The antimicrobial effect of protamine (clupeine) on a range of Gram-positive and Gram-negative foodborne pathogens and spoilage bacteria, was evaluated using an agar dilution assay and a broth dilution assay with Alamar Blue™ as growth indicator. Protamine was tested alone at concentrations from 0 to 10 000 μg/ml, and in combination with EDTA (0.9 mM). Assays were performed at 5°C, 10°C, 18°C and 30°C to test the effect of temperature. Minimum inhibitory concentration (MIC) values ranged from 10 μg/ml for Brochothrix thermosphacta to no inhibition at 10 000 μg/ml for bacteria such as Aeromonas hydrophila, proteolytic strains of Clostridium botulinum, Hafnia alvei and Morganella morganii. The minimum bactericidal concentrations (MBCs) were generally higher than MICs. In combination with EDTA, MICs of protamine decreased for Gram-negative test strains, whereas EDTA alone inhibited Gram-positive strains.

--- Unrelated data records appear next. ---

(** X14: the timestamps are running sums of durations, as long as the
    sums are exact.  The code adds the durations as doubles, one at a time;
    a duration is a whole number of nanoseconds.  In a call that resolves
    the entries [pre] (all available, the rest of the queue empty or headed
    by an unavailable entry, no disjoint condition read), when no duration
    is negative and the last timestamp before the call plus all the
    durations of [pre] does not exceed Number.MAX_SAFE_INTEGER, every
    timestamp the call writes lies between 0 and that bound, so that each
    addition is exact, and the event of the entry at position [j] is
    stamped with the last timestamp before the call plus the sum of the
    durations of the entries of [pre] up to and including position [j]. *)
Theorem timestamps_are_running_sums this gl pre rest :
  is_Some (ext this) ->
  eventsPendingTimestamps this = pre ++ rest ->
  Forall (available gl) pre ->
  (forall p, head rest = Some p -> ~ available gl p) ->
  Forall (eq false) (take (length pre) (gl_disjoint gl)) ->
  Forall (fun p => (0 <= gl_result gl (pend_query p))%Z) pre ->
  (0 <= lastTimestamp (resolvedEvents this))%Z ->
  (lastTimestamp (resolvedEvents this) + totalElapsed (gl_result gl) pre
   <= MAX_SAFE_INTEGER)%Z ->
  exists new gl',
    resolveEventsIfPossible (this, gl) =
      (Normal tt,
       (mkProfiler (ext this) (activeQuery this) (isRunning this) rest
          (resolvedEvents this ++ new) (namedContextStack this), gl')) /\
    length new = length pre /\
    forall j r,
      new !! j = Some r ->
      (0 <= res_timestamp r <= MAX_SAFE_INTEGER)%Z /\
      res_timestamp r =
        (lastTimestamp (resolvedEvents this)
         + totalElapsed (gl_result gl) (take (S j) pre))%Z.
Proof.
  intros Hext Hq Hav Hstop Hclean Hpos Hlast Hbound.
  eexists _, _. split; [|split].
  - apply resolveEventsIfPossible_normal; eassumption.
  - apply stamp_length.
  - intros j r Hr. rewrite (stamp_sum _ _ _ _ _ Hr).
    pose proof (totalElapsed_take (gl_result gl) pre (S j) Hpos) as Hle.
    pose proof (totalElapsed_nonneg (gl_result gl) (take (S j) pre)
                  (Forall_take _ _ _ Hpos)) as Hge.
    split; [lia|reflexivity].
Qed.

Lemma timestamps_are_running_sums_witness :
  let this := fst after_example_session in
  let gl := snd after_example_session in
  exists new gl',
    resolveEventsIfPossible (this, gl) =
      (Normal tt,
       (mkProfiler (ext this) (activeQuery this) (isRunning this) []
          (resolvedEvents this ++ new) (namedContextStack this), gl')) /\
    forall r, new !! 3 = Some r -> res_timestamp r = 10%Z.
Proof.
  intros this gl.
  destruct (timestamps_are_running_sums this gl (eventsPendingTimestamps this) [])
    as (new & gl' & Hcall & _ & Hsum).
  - exists ExtObject. vm_compute. reflexivity.
  - vm_compute. reflexivity.
  - vm_compute. repeat constructor.
  - intros p Hp. discriminate Hp.
  - vm_compute. constructor.
  - vm_compute. repeat constructor; discriminate.
  - vm_compute. discriminate.
  - vm_compute. discriminate.
  - exists new, gl'. split; [exact Hcall|].
    intros r Hr. rewrite (proj2 (Hsum 3 r Hr)). vm_compute. reflexivity.
Defined.
(** * chartForge: the PDF chart converter (scripts/convert_pdf.py)

    A shallow embedding of the page reconstruction and chord assembly
    engine, and the properties of it that the specification states.

    Modelling conventions.
    - A Python [str] is a sequence of Unicode code points: [text] is a list
      of code points ([N]).  [lit] injects an ASCII literal.
    - Coordinates and font sizes are Python floats.  They are modelled as
      rationals ([Q]); comparisons are exact and rounding of [-] and [+] is
      abstracted away.  Python's [==] on floats is [Qeq], so dictionaries
      keyed by an x coordinate are association lists looked up with
      [Qeq_bool].
    - [str.lower], [str.upper] and [str.title] act on the letters A-Z and
      a-z and leave any other code point unchanged; [str.isdigit] and the
      regular expression class [\d] are the digits 0-9.  White space
      ([str.strip], [\s]) is the full set of code points Python treats as
      white space. *)

From Stdlib Require Import List Bool NArith ZArith QArith Qabs Lqa Lia String Ascii Sorted Permutation.
Import ListNotations.

Set Implicit Arguments.

(* ================================================================== *)
(** ** Text *)

Module Text.

Definition char := N.
Definition text := list char.

Definition lit (s : string) : text :=
  map N_of_ascii (list_ascii_of_string s).

Local Open Scope N_scope.

Fixpoint eqb (a b : text) : bool :=
  match a, b with
  | [], [] => true
  | x :: a', y :: b' => (x =? y) && eqb a' b'
  | _, _ => false
  end.

(** [s.startswith(p)] *)
Fixpoint startswith (p s : text) : bool :=
  match p, s with
  | [], _ => true
  | x :: p', y :: s' => (x =? y) && startswith p' s'
  | _ :: _, [] => false
  end.

(** [p in s] *)
Fixpoint contains (p s : text) : bool :=
  startswith p s ||
  match s with
  | [] => false
  | _ :: s' => contains p s'
  end.

(** [s.endswith(p)] *)
Definition endswith (p s : text) : bool :=
  startswith (rev p) (rev s).

(** [s.count(c)] for a one-character [c] *)
Definition count (c : char) (s : text) : nat :=
  List.length (filter (N.eqb c) s).

Definition is_upper (c : char) : bool := (65 <=? c) && (c <=? 90).
Definition is_lower (c : char) : bool := (97 <=? c) && (c <=? 122).
Definition is_cased (c : char) : bool := is_upper c || is_lower c.
Definition is_digit (c : char) : bool := (48 <=? c) && (c <=? 57).

(** The code points for which [str.isspace] holds. *)
Definition is_space (c : char) : bool :=
  ((9 <=? c) && (c <=? 13)) || ((28 <=? c) && (c <=? 32)) ||
  (c =? 133) || (c =? 160) || (c =? 5760) ||
  ((8192 <=? c) && (c <=? 8202)) || (c =? 8232) || (c =? 8233) ||
  (c =? 8239) || (c =? 8287) || (c =? 12288).

Definition lower_char (c : char) : char := if is_upper c then c + 32 else c.
Definition upper_char (c : char) : char := if is_lower c then c - 32 else c.

(** [s.lower()], [s.upper()] *)
Definition lower (s : text) : text := map lower_char s.
Definition upper (s : text) : text := map upper_char s.

(** [s.title()]: a cased character is upper-cased when the character before
    it is not cased, and lower-cased when it is. *)
Fixpoint title_from (prev_cased : bool) (s : text) : text :=
  match s with
  | [] => []
  | c :: s' =>
      (if is_cased c
       then (if prev_cased then lower_char c else upper_char c)
       else c) :: title_from (is_cased c) s'
  end.

Definition title (s : text) : text := title_from false s.

(** [s.isdigit()] *)
Definition isdigit (s : text) : bool :=
  match s with
  | [] => false
  | _ => forallb is_digit s
  end.

(** [s.lstrip()], [s.rstrip()], [s.strip()] *)
Fixpoint lstrip (s : text) : text :=
  match s with
  | c :: s' => if is_space c then lstrip s' else s
  | [] => []
  end.

Definition rstrip (s : text) : text := rev (lstrip (rev s)).
Definition strip (s : text) : text := rstrip (lstrip s).

(** [s.replace(a, b)] for one-character [a] and [b], and [s.replace(a, '')]. *)
Definition replace_char (a b : char) (s : text) : text :=
  map (fun c => if c =? a then b else c) s.

Definition remove_char (a : char) (s : text) : text :=
  filter (fun c => negb (c =? a)) s.

(** [sep.join(parts)] *)
Fixpoint join (sep : text) (parts : list text) : text :=
  match parts with
  | [] => []
  | [p] => p
  | p :: rest => p ++ sep ++ join sep rest
  end.

(** [s.split(sep)] for a one-character [sep]: never the empty list. *)
Fixpoint split (sep : char) (s : text) : list text :=
  match s with
  | [] => [[]]
  | c :: s' =>
      if c =? sep then [] :: split sep s'
      else match split sep s' with
           | [] => [[c]]
           | p :: ps => (c :: p) :: ps
           end
  end.

End Text.

Import Text.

The effect of assay incubation temperature was variable and not clear for most strains. Concentrations of 100–750 μg/ml protamine inhibited the five non-proteolytic C. botulinum strains, while none of the eight proteolytic strains was inhibited, indicating the possible role of proteolytic enzymes in protecting cells from protamine. Clearing zones, indicative of proteolytic activity, were observed in the opaque TSB–agarose around colonies of some but not all protamine-resistant bacteria, suggesting that this is not the only resistance mechanism. Addition of 5% (w/v) gelatin to study the effect of an increased protein concentration in the agar dilution assay showed that electrostatic interactions between protamine and the protein decreased the antimicrobial efficacy of the peptide.